CAMI-challenge / CAMISIM

CAMISIM: Simulating metagenomes and microbial communities
https://data.cami-challenge.org/participate
Apache License 2.0
167 stars 37 forks source link

Unable to run metagenomesimulation.py on docker #83

Closed Adoni5 closed 3 years ago

Adoni5 commented 4 years ago

Hi,

I pulled the latest docker image, but am struggling with the Documentation. What I am trying to do is create a Metagenomics sample of multiple genomes, with a mixed abundance. The genomes themselves aren't important so much as the varied abundance, and it being simulated data from real genomes, and that I receive FASTA/FASTQ at the end.

The docker image is working correctly but I'm not sure how to proceed.

Any help would be appreciated,

Rory

AlphaSquad commented 4 years ago

Dear Rory,

thanks for you interest in CAMISIM and I hope I will be able to help you. I am not entirely sure what you mean by "mixed" or "varied abundance" - just that not all genomes have the same abundance or do you have a specific distribution in mind? Do you have target genomes available? Then you will need to create the id_to_genome and metadata files (explained here: https://github.com/CAMI-challenge/CAMISIM/wiki/File-Formats) for these genomes, plug them into the config file (in addition to the read simulator you want to use and how much data you want to produce) and are ready to go using the metagenomesimulation.py script. The output of the read files will always be fastq-files.

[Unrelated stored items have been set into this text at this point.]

Lemma setup_with_logging_already_configured_witness :
  let w := on_logging (logging.addHandler logging.RootLogger
                                          logging.StreamHandler)
                      initial_world in
  let w' := snd (ensure_loggers example_settings w) in
  _logging_setup w' = true
  /\ logging.opened (log_state w') = []
  /\ logging.root_level (log_state w') = logging.WARNING
  /\ logging.root_handlers (log_state w') = [logging.StreamHandler].
Proof.
  apply (setup_with_logging_already_configured
           example_settings
           (on_logging (logging.addHandler logging.RootLogger
                                           logging.StreamHandler)
                       initial_world)
           logging.StreamHandler []); reflexivity.
Defined.

(** Once the flag is set, the general logging configuration is frozen:
    whatever settings later hook calls are made under (another directory,
    name, level, format or DEBUG value), the flag stays set and the root
    logger keeps the handlers and the level of the first set-up. *)
Theorem settings_changes_after_setup_are_ignored
        {A R : Type} (cs : list (Settings * Call A R)) (w : World) :
  _logging_setup w = true ->
  _logging_setup (run_each cs w) = true
  /\ logging.root_handlers (log_state (run_each cs w))
     = logging.root_handlers (log_state w)
  /\ logging.root_level (log_state (run_each cs w))
     = logging.root_level (log_state w).
Proof.
  revert w. induction cs as [|[s c] cs IH]; intros w Hs; [auto|].
  destruct (step_after_setup s c w Hs) as (H1 & H2 & H3).
  destruct (IH _ H1) as (I1 & I2 & I3).
  unfold run_each in *. simpl. rewrite I2, I3. auto.
Qed.

Lemma settings_changes_after_setup_are_ignored_witness :
  let w := snd (ensure_loggers example_settings initial_world) in
  let cs := map (pair warning_settings) (example_calls plain_request) in
  _logging_setup (run_each cs w) = true
  /\ logging.root_handlers (log_state (run_each cs w))
     = logging.root_handlers (log_state w)
  /\ logging.root_level (log_state (run_each cs w))
     = logging.root_level (log_state w).
Proof.
  apply (settings_changes_after_setup_are_ignored
           (map (pair warning_settings) (example_calls plain_request))
           (snd (ensure_loggers example_settings initial_world))).
  reflexivity.
Defined.

Lemma step_keeps_sink {A R : Type} (settings : Settings) (c : Call A R)
      (w : World) (lg : logging.Logger) :
  _profile_log w = Some lg ->
  _profile_log (step settings c w) = Some lg
  /\ logging.profile_handlers (log_state (step settings c w))
     = logging.profile_handlers (log_state w).
Proof.
  intros Hl. destruct c; simpl.
  - unfold process_request.
    destruct (ensure_loggers_profile settings w) as (_ & E1 & E2).
    rewrite E1, E2. auto.
  - pose proof (process_view_setup settings request callback callback_args
                                   callback_kwargs w) as E.
    injection E as _ E2 _ _ _ E6 _. rewrite E2, E6. auto.
  - pose proof (process_response_setup settings request tt w) as E.
    unfold profile_logger_wanted in E. rewrite Hl in E. simpl in E.
    rewrite andb_false_r, andb_false_r in E.
    injection E as _ E2 _ _ _ E6 _. rewrite E2, E6. auto.
Qed.

(** Once the profiling sink exists it is never replaced or joined by
    another: whatever settings later hook calls are made under,
    [_profile_log] and the handlers of the profile logger stay as they
    are, so profiles keep going to the file of the first profiled
    request even if LOGGING_DIRECTORY or LOGGING_NAME change. *)
Theorem profile_sink_is_never_replaced
        {A R : Type} (cs : list (Settings * Call A R)) (w : World)
        (lg : logging.Logger) :
  _profile_log w = Some lg ->
  _profile_log (run_each cs w) = Some lg
  /\ logging.profile_handlers (log_state (run_each cs w))
     = logging.profile_handlers (log_state w).
Proof.
  revert w. induction cs as [|[s c] cs IH]; intros w Hl; [auto|].
  destruct (step_keeps_sink s c w lg Hl) as (H1 & H2).
  destruct (IH _ H1) as (I1 & I2).
  unfold run_each in *. simpl. rewrite I2. auto.
Qed.

Lemma profile_sink_is_never_replaced_witness :
  let w := profiled_world example_settings in
  let cs := map (pair (mkSettings (Some true) (Some "/tmp") (Some "other")
                                  (Some true) None None true))
                (example_calls profiled_request) in
  _profile_log (run_each cs w) = Some logging.ProfileLogger
  /\ logging.profile_handlers (log_state (run_each cs w))
     = logging.profile_handlers (log_state w).
Proof.
  apply (profile_sink_is_never_replaced
           (map (pair (mkSettings (Some true) (Some "/tmp") (Some "other")
                                  (Some true) None None true))
                (example_calls profiled_request))
           (profiled_world example_settings) logging.ProfileLogger).
  reflexivity.
Defined.

Lemma emit_after_log (lg lg' : logging.Logger) (lvl lvl' : Z)
      (msg msg' : string) (st : logging.State) :
  logging.emit lg lvl msg (logging.log lg' lvl' msg' st)
  = logging.emit lg lvl msg st.
Proof.
  destruct lg; reflexivity.
Qed.

(** [process_response] does not discard the profiler, and [process_view]
    is the only place that replaces it.  So when a profiled request
    reaches [process_response] without [process_view] having run for it
    (the profiler of an earlier request, with its statistics, is still in
    [self.profiler]), the statistics of that earlier view are logged once
    more, under the header of the new request. *)
Theorem stale_profiler_is_logged_again
        {Resp : Type} (settings settings' : Settings)
        (request request' : HttpRequest) (response response' : Resp)
        (w : World) (p : cProfile.Profile) (lg : logging.Logger) :
  profiling_requested settings request = true ->
  profiling_requested settings' request' = true ->
  _profile_log w = Some lg ->
  self_profiler w = Some p ->
  cProfile.has_stats p = true ->
  let w1 := snd (process_response settings request response w) in
  let r := process_response settings' request' response' w1 in
  fst r = Ok response'
  /\ logging.written (log_state (snd r))
     = (logging.written (log_state w1)
        ++ logging.emit lg logging.INFO (header_line request') (log_state w1)
        ++ logging.emit lg logging.INFO (stats_body p) (log_state w1))%list
  /\ option_map cProfile.collected (self_profiler (snd r))
     = Some (cProfile.collected p).
Proof.
  intros Hq Hq' Hl Hp Hc w1 r. subst r w1.
  rewrite (process_response_profiled settings request response w p lg)
    by assumption.
  cbn [snd].
  erewrite process_response_profiled;
    [|exact Hq'|exact Hl|reflexivity|exact Hc].
  cbn [fst snd]. unfold stats_body. cbn -[strip cProfile.report logging.emit].
  rewrite !emit_after_log, <- !app_assoc. auto.
Qed.
(** X1.  A knight (['n'] or ['N']) reaches a square of the board exactly when
    the two squares are two rows and one column, or one row and two columns,
    apart: whatever the board holds, in either mode. *)
Theorem X1_knight_jumps_over_pieces
  (b : board) (from to : square) (piece : string) (am : bool) :
  shape8 b = true -> inBoard from = true -> inBoard to = true ->
  In piece ["n"; "N"] ->
  exists v, result (isLegalMove from to piece b am) = Ret v
    /\ (v = true <->
        (Z.abs (fst from - fst to) = 2 /\ Z.abs (snd from - snd to) = 1)
        \/ (Z.abs (fst from - fst to) = 1 /\ Z.abs (snd from - snd to) = 2)).
Proof.
  intros Hb Hf Ht Hp.
  assert (Hnb : toLowerCase piece <> "b")
    by (cbn [In] in Hp; destruct Hp as [<-|[<-|[]]]; discriminate).
  destruct (isLegalMove_yields b from to piece am Hb Hf Ht (or_intror Hnb)) as [-> _].
  eexists. split; [reflexivity|].
  assert (E : pseudoLegal b from to piece am = knightJump from to)
    by (cbn [In] in Hp; destruct Hp as [<-|[<-|[]]]; reflexivity).
  rewrite E. destruct from as [fr fc], to as [tr tc]. unfold knightJump. cbn [fst snd].
  rewrite orb_true_iff, !andb_true_iff, !Z.eqb_eq. tauto.
Qed.

Lemma X1_witness :
  exists v, result (isLegalMove (7, 1) (5, 2) "N" initialBoard false) = Ret v
    /\ (v = true <->
        (Z.abs (7 - 5) = 2 /\ Z.abs (1 - 2) = 1)
        \/ (Z.abs (7 - 5) = 1 /\ Z.abs (1 - 2) = 2)).
Proof.
  apply (X1_knight_jumps_over_pieces initialBoard (7, 1) (5, 2) "N" false);
    try reflexivity.
  cbn [In]. auto.
Defined.

(** X2.  A king (['k'] or ['K']) reaches a square of the board exactly when
    it is at most one row and at most one column away -- its own square
    included, and never two columns away (no castling) -- whatever the board
    holds, in either mode. *)
Theorem X2_king_steps_one_square
  (b : board) (from to : square) (piece : string) (am : bool) :
  shape8 b = true -> inBoard from = true -> inBoard to = true ->
  In piece ["k"; "K"] ->
  exists v, result (isLegalMove from to piece b am) = Ret v
    /\ (v = true <->
        Z.abs (fst from - fst to) <= 1 /\ Z.abs (snd from - snd to) <= 1).
Proof.
  intros Hb Hf Ht Hp.
  assert (Hnb : toLowerCase piece <> "b")
    by (cbn [In] in Hp; destruct Hp as [<-|[<-|[]]]; discriminate).
  destruct (isLegalMove_yields b from to piece am Hb Hf Ht (or_intror Hnb)) as [-> _].
  eexists. split; [reflexivity|].
  assert (E : pseudoLegal b from to piece am = kingStep from to)
    by (cbn [In] in Hp; destruct Hp as [<-|[<-|[]]]; reflexivity).
  rewrite E. destruct from as [fr fc], to as [tr tc]. unfold kingStep. cbn [fst snd].
  rewrite andb_true_iff, !Z.leb_le. tauto.
Qed.
Lemma set_DataDir_DataDir v c : DataDir (set_DataDir v c) = v.
Proof. reflexivity. Qed.

Lemma set_DatabaseDir_DatabaseDir v c : DatabaseDir (set_DatabaseDir v c) = v.
Proof. reflexivity. Qed.

(** The two branches of [SetDataDir]. *)
Lemma SetDataDir_default env c d :
  DatabaseDir c = DefaultDatabaseDir env →
  SetDataDir env c d = set_DatabaseDir (Filepath.Join [d; DefaultBadgerFile]) (set_DataDir d c).
Proof.
  intros Hdef. unfold SetDataDir. cbn [DatabaseDir set_DataDir].
  destruct (decide _) as [_ | Hne]; [reflexivity | contradiction].
Qed.

Lemma SetDataDir_explicit env c d :
  DatabaseDir c ≠ DefaultDatabaseDir env →
  SetDataDir env c d = set_DataDir d c.
Proof.
  intros Hne. unfold SetDataDir. cbn [DatabaseDir set_DataDir].
  destruct (decide _) as [Heq | _]; [contradiction | reflexivity].
Qed.

End ConfigFacts.

(** C9. [SetDataDir d] writes [DataDir], and [DatabaseDir] only when it
    holds the default value: a [DatabaseDir] that differs from the default
    is left as it is, and every other field of the configuration is the
    same after the call, whichever branch is taken. *)
Theorem SetDataDir_frame (env : Config.Env) (c : Config.Config) (d : string) :
  let c' := Config.SetDataDir env c d in
  Config.DataDir c' = d ∧
  (Config.DatabaseDir c ≠ Config.DefaultDatabaseDir env →
   Config.DatabaseDir c' = Config.DatabaseDir c) ∧
  (Config.DatabaseDir c' = Config.DatabaseDir c ∨
   Config.DatabaseDir c' = Filepath.Join [d; Config.DefaultBadgerFile]) ∧
  Config.LogLevel_of c' = Config.LogLevel_of c ∧
  Config.BindAddr c' = Config.BindAddr c ∧
  Config.AdvertiseAddr c' = Config.AdvertiseAddr c ∧
  Config.NoService c' = Config.NoService c ∧
  Config.ServiceAddr c' = Config.ServiceAddr c ∧
  Config.HeartbeatTimeout c' = Config.HeartbeatTimeout c ∧
  Config.SlowHeartbeatTimeout c' = Config.SlowHeartbeatTimeout c ∧
  Config.MaxPool c' = Config.MaxPool c ∧
  Config.TCPTimeout c' = Config.TCPTimeout c ∧
  Config.JoinTimeout c' = Config.JoinTimeout c ∧
  Config.SyncLimit c' = Config.SyncLimit c ∧
  Config.EnableFastSync c' = Config.EnableFastSync c ∧
  Config.Store c' = Config.Store c ∧
  Config.CacheSize c' = Config.CacheSize c ∧
  Config.Bootstrap c' = Config.Bootstrap c ∧
  Config.MaintenanceMode c' = Config.MaintenanceMode c ∧
  Config.SuspendLimit c' = Config.SuspendLimit c ∧
  Config.Moniker c' = Config.Moniker c ∧
  Config.WebRTC c' = Config.WebRTC c ∧
  Config.SignalAddr c' = Config.SignalAddr c ∧
  Config.SignalRealm c' = Config.SignalRealm c ∧
  Config.SignalSkipVerify c' = Config.SignalSkipVerify c ∧
  Config.ICEServers c' = Config.ICEServers c ∧
  Config.Proxy_of c' = Config.Proxy_of c ∧
  Config.Key c' = Config.Key c ∧
  Config.logger c' = Config.logger c.
Proof.
  intros c'. subst c'.
  destruct (decide (Config.DatabaseDir c = Config.DefaultDatabaseDir env)) as [Hdef | Hne].
  - rewrite (SetDataDir_default _ _ _ Hdef). cbn.
    repeat split; try reflexivity.
    + intros Hne. contradiction.
    + right. reflexivity.
  - rewrite (SetDataDir_explicit _ _ _ Hne). cbn.
    repeat split; try reflexivity. left. reflexivity.
Qed.

(** The call on a configuration whose database directory was set by the
    user to [/var/db], in a process whose [HOME] is [/home/kdag]. *)
Lemma SetDataDir_frame_witness :
  let env := {| Config.env_HOME := "/home/kdag"; Config.env_user_HomeDir := None;
                Config.env_GOOS := Config.other_os |} in
  let c := Config.set_DatabaseDir "/var/db" (Config.NewDefaultConfig env) in
  Config.DatabaseDir c ≠ Config.DefaultDatabaseDir env ∧
  Config.DatabaseDir (Config.SetDataDir env c "test_data") = "/var/db".
Proof.
  intros env c.
  assert (Hne : Config.DatabaseDir c ≠ Config.DefaultDatabaseDir env)
    by (vm_compute; discriminate).
  split; [exact Hne |].
  exact (proj1 (proj2 (SetDataDir_frame env c "test_data")) Hne).
Defined.

(** C7. The key file is the entry [priv_key] of the data directory, for
    every configuration; after [SetDataDir d] on a configuration whose
    [DatabaseDir] holds the default value, the database directory is the
    entry [badger_db] of [d]. For a directory written in clean form (other
    than [.] and [/]) these paths are literally [<datadir>/priv_key] and
    [<d>/badger_db]; for the empty directory they are the bare names. *)
Theorem persisted_layout (env : Config.Env) (c : Config.Config) (d : string) :
  (Config.Keyfile c = Filepath.child (Filepath.Clean (Config.DataDir c)) "priv_key" ∧
   Filepath.Dir (Config.Keyfile c) = Filepath.Clean (Config.DataDir c) ∧
   Filepath.Base (Config.Keyfile c) = "priv_key" ∧
   (Filepath.Clean (Config.DataDir c) = Config.DataDir c →
    Config.DataDir c ≠ "." → Config.DataDir c ≠ "/" →
    Config.Keyfile c = Config.DataDir c +:+ "/priv_key") ∧
   (Config.DataDir c = "" → Config.Keyfile c = "priv_key")) ∧
  (Config.DatabaseDir c = Config.DefaultDatabaseDir env →
   let c' := Config.SetDataDir env c d in
   Config.DatabaseDir c' = Filepath.child (Filepath.Clean d) "badger_db" ∧
   Filepath.Dir (Config.DatabaseDir c') = Filepath.Clean d ∧
   Filepath.Base (Config.DatabaseDir c') = "badger_db" ∧
   (Filepath.Clean d = d → d ≠ "." → d ≠ "/" →
    Config.DatabaseDir c' = d +:+ "/badger_db") ∧
   (d = "" → Config.DatabaseDir c' = "badger_db")).
Proof.
  split.
  - unfold Config.Keyfile, Config.DefaultKeyfile.
    destruct (Join_entry (Config.DataDir c) "priv_key" eq_refl) as (H1 & H2 & H3).
    repeat split; [exact H1 | exact H2 | exact H3 | |].
    + intros Hclean Hd Hs. by apply (Join_literal _ "priv_key").
    + by intros ->.
  - intros Hdef c'. subst c'. rewrite (SetDataDir_default _ _ _ Hdef).
    cbn [Config.DatabaseDir Config.set_DatabaseDir]. unfold Config.DefaultBadgerFile.
    destruct (Join_entry d "badger_db" eq_refl) as (H1 & H2 & H3).
    repeat split; [exact H1 | exact H2 | exact H3 | |].
    + intros Hclean Hd Hs. by apply (Join_literal _ "badger_db").
    + by intros ->.
Qed.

Please let me know which step is unclear and we will find a solution.

Adoni5 commented 4 years ago

Hi @AlphaSquad ,

Thanks for your quick response! So I have a specific distribution in mind, as I would need to know the abundances of each genome that are in the produced FASTQ. I do have target genomes available. I can see from the example file formats and the wiki what files I'm supposed to make, which is great.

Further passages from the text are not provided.